Le décor métropolitain comme théâtre de nouvelles expériences urbaines : revisite d’une utopie de la société post-moderne Nora ITRI / 07.01.19 Le développement récent de lieux, dits alternatifs mais que l’on retrouve sous différents termes : lieux intermédiaires, tiers-lieux ou friches culturelles, dans les grandes métropoles européennes au cours de ces 20 dernières années a révélé une nouvelle vision de la pratique et de la conception de l’urbain. De l’Ecosystème Darwin à Bordeaux au LxFactory à Lisbonne, en passant par le Matadero de Madrid, ces centres associatifs et culturels nichés au sein d’anciens ensembles industriels sont le symbole d'une nouvelle vision du développement urbain de ces délaissés, situés dans les quartiers de friches de nos grandes métropoles. On peut se demander pourquoi ces lieux sont aujourd’hui si emblématiques à la fois de la condition de leur ville, métropoles européennes, et d’une nouvelle façon d’y participer. Que nous disent ces espaces qui semblent parler de la même chose, à savoir qu’ils proposent au départ de toute initiative : un lieu délaissé mais pas sans histoire dans un « décor métropolitain », révélant des pratiques partagées où le citoyen peut alors être acteur du processus de création urbaine. La situation particulière de ces tiers-lieux permet de ré-examiner certaines théories de l’urbain qui ont permis de mettre en lumière le rôle du citoyen, de l’habitant, de l’humain qui habite et vit ces lieux. Il parait intéressant de replonger dans les théories critiques de l’urbanisme fonctionnaliste, encore à l’oeuvre aujourd’hui, afin de remettre en lumière les apports du mouvement de l’Internationale Situationniste (1956) qui s’attachent à défendre la possibilité de l’existence d’une société façonnée par l’expérience humaine mais aussi ceux du théoricien Henri Lefebvre (1968), qui dénoncent la suprématie d’un urbanisme marchand. En partant du postulat que ces centres urbains alternatifs sont aussi des micro laboratoires de l’urbain, voyons ce que ces petits morceaux de villes en éprouvette révèlent de la façon de faire la ville en ce début de XXIe siècle.

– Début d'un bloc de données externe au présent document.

(** X13.  A pyramid needs two scales.  With a pyramid of fewer than two
    scales the position [si / (SN - 1)] of a scale cannot be computed,
    and no entry point returns: [forward], [f_to_idxBl_or_fhat] and
    [embed_to_fhat] fail on every input, and with a single scale both
    decode steps raise [ZeroDivisionError] and leave the running
    reconstruction untouched. *)
Theorem fewer_than_two_scales_never_returns :
  forall (BE : Backend) (q : VectorQuantizer2),
    length (v_patch_nums q) <= 1 ->
    (forall env f_BChw ret_usages,
       is_ok (fst (forward env f_BChw ret_usages q)) = false) /\
    (forall f_BChw to_fhat,
       is_ok (f_to_idxBl_or_fhat q f_BChw to_fhat None) = false) /\
    (forall ms_h_BChw all_to_max_scale last_one,
       is_ok (embed_to_fhat q ms_h_BChw all_to_max_scale last_one) = false) /\
    (forall si f_hat h_BChw,
       length (v_patch_nums q) = 1 ->
       get_next_autoregressive_input q si (length (v_patch_nums q)) f_hat h_BChw
       = (Raise ZeroDivisionError, f_hat) /\
       get_next_mask_input q si (length (v_patch_nums q)) f_hat h_BChw
       = (Raise ZeroDivisionError, f_hat)).
Proof.
  intros BE q Hlen.
  destruct (v_patch_nums q) as [|pn [|pn' pyr]] eqn:Ep; [| |simpl in Hlen; lia].
  - (* no scale at all *)
    split.
    { intros env x r. unfold forward. cbv zeta.
      destruct (shape _) as [|B [|C [|H [|W [|]]]]]; try reflexivity.
      rewrite bindM_self, Ep. cbn [enumerate enumerate_from forward_loop length].
      rewrite bindM_ret. reflexivity. }
    split.
    { intros x to_fhat. unfold f_to_idxBl_or_fhat, pyramid_in_effect. rewrite Ep.
      destruct (shape x) as [|B [|C [|H [|W [|]]]]]; reflexivity. }
    split.
    { intros ms_h a l. unfold embed_to_fhat. rewrite Ep.
      do 2 (apply fails_bind_r; intros ?). reflexivity. }
    intros si f h E. discriminate E.
  - (* a single scale *)
    split.
    { intros env x r. unfold forward. cbv zeta.
      destruct (shape _) as [|B [|C [|H [|W [|]]]]]; try reflexivity.
      rewrite bindM_self, Ep. cbn [enumerate enumerate_from forward_loop length].
      apply fails_bindM_l. apply fails_bindM_l. apply forward_scale_single. }
    split.
    { intros x to_fhat. unfold f_to_idxBl_or_fhat, pyramid_in_effect. rewrite Ep.
      destruct (shape x) as [|B [|C [|H [|W [|]]]]]; try reflexivity.
      cbv zeta. cbn [map patch_hw last_item last bind fst snd length].
      destruct (Nat.eqb pn H && Nat.eqb pn W); [|reflexivity].
      cbn [enumerate enumerate_from f_to_idx_loop].
      pose proof (f_to_idx_scale_single q to_fhat B C H W 0 pn pn
                    (zeros_like (clone (detach x)), clone (detach x))) as Hs.
      destruct (f_to_idx_scale _ _ _ _ _ _ _ _ _ _ _); [discriminate | reflexivity]. }
    split.
    { intros ms_h a l. unfold embed_to_fhat. rewrite Ep.
      do 2 (apply fails_bind_r; intros ?).
      cbn [last_item last bind length enumerate enumerate_from].
      destruct a.
      - cbn [embed_loop].
        pose proof (embed_scale_max_single q ms_h l pn pn 0
                      (zeros float32 [a1; Cvae q; pn; pn], FhatList [])) as Hs.
        destruct (embed_scale_max _ _ _ _ _ _ _ _); [discriminate | reflexivity].
      - cbn [getitem nth_error bind embed_loop].
        pose proof (embed_scale_own_single q ms_h l 0 pn
                      (zeros float32 [a1; Cvae q; pn; pn], FhatList [])) as Hs.
        destruct (embed_scale_own _ _ _ _ _ _ _); [discriminate | reflexivity]. }
    intros si f h _. cbn [length].
    unfold get_next_autoregressive_input, get_next_mask_input. rewrite Ep.
    cbn [last_item last bind]. rewrite lookup_unit_single, refine_single.
    destruct (not_last si 1); split; reflexivity.
Qed.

Urbanisme fonctionnel et critique théorique : le double héritage du mouvement moderne Dans son manifeste urbain publié en 1968, « Le droit à la ville », Henri Lefebvre, sociologue et philosophe marxiste théorise sur la mutation de l’espace public et plus largement sur l’urbanisme de l’après-guerre. Dans cette période de post-industrialisation, les préoccupations liées à la production se déplacent sur les questions plus quotidiennes du logement et de l’habitat. Il dénonce la perte d’échelle humaine au profit d’une échelle moderne, prônant une logique fonctionnaliste et un manque de pensée urbanistique dans la construction de logement (Le droit à la ville, p16). Lefebvre défend à ce titre la distinction entre valeur d’usage et valeur d’échange1 et fait la critique d’une nouvelle planification urbanistique basée sur les valeurs du fonctionnalisme et du consumérisme. Dans le même temps, le mouvement situationniste se fait connaitre à Paris et en France comme revendicateur d’une nouvelle façon de faire société, dénonçant la société consumériste et l’appauvrissement causé par les théories fonctionnalistes du mouvement moderne. Les situationnistes comme Debord, Bernstein et Jorn font alors la critique d’un urbanisme marchand et rejoignent ainsi Henri Lefebvre sur la notion de valeur d’usage qui devrait être prépondérante dans la façon de penser les espaces urbains. Plus encore qu’une simple critique du fonctionnalisme, les situationnistes défendent une nouvelle façon de ressentir la ville, d’en faire l’expérience. Malgré des dissonances au sein même du mouvement, ils s’accordent sur l’importance de l’accumulation de situations vécues dans la ville et développent ainsi la notion de dérive (Debord, 1956) qui fait référence à l’état physique et psychique de l’homme en perpétuel mouvement au travers de sa ville, comparable à un genre de flânerie décuplé par la prédominance des sens en éveil. Les tierslieux qui voient le jour depuis une dizaine d’année permettent de replacer au centre de leur existence la valeur humaine, sociale et solidaire. Ce recentrage de la création urbaine par le facteur humain nous permet alors de ré-interroger ces théories des années soixante qui semble être plus actuelles que jamais. 1
LEFEBVRE, Henri, Le droit à la ville, 1968, p16
Métropoles du XXIe siècle ou la résilience du New Babylon de Constant Cette expérimentation humaine de l’urbain dont il est question dans le développement des tiers lieux et que l’on retrouve chez les situationnistes pourrait être rendu possible par la présence d’une certaine esthétique du montage, développé l’un des membres fondateur du mouvement, Guy Debord, dans un ouvrage dédié à « La société du spectacle ». Le citoyen ressent alors chaque situation comme on serait sensible à un décor de cinéma grandeur nature, perceptible de manière différente selon la lumière, l’heure et la fréquentation. Mais ce qui parait être essentiel dans cette théorie de l’expérience c’est bien l’accumulation des ces situations urbaines. Nos métropoles répondent, dans leur composition plastique, à cette logique du « décor », où l’on peut aisément lire ces situations de « montage ». Ces juxtapositions de milieux et de matières semblent alors être les lieux propices à la dérive théorisée par le mouvement situationniste : ils s’émancipent de toute logique fonctionnaliste et s’offrent comme des espaces suffisamment riches d’existence physique pour générer sensations et poésie.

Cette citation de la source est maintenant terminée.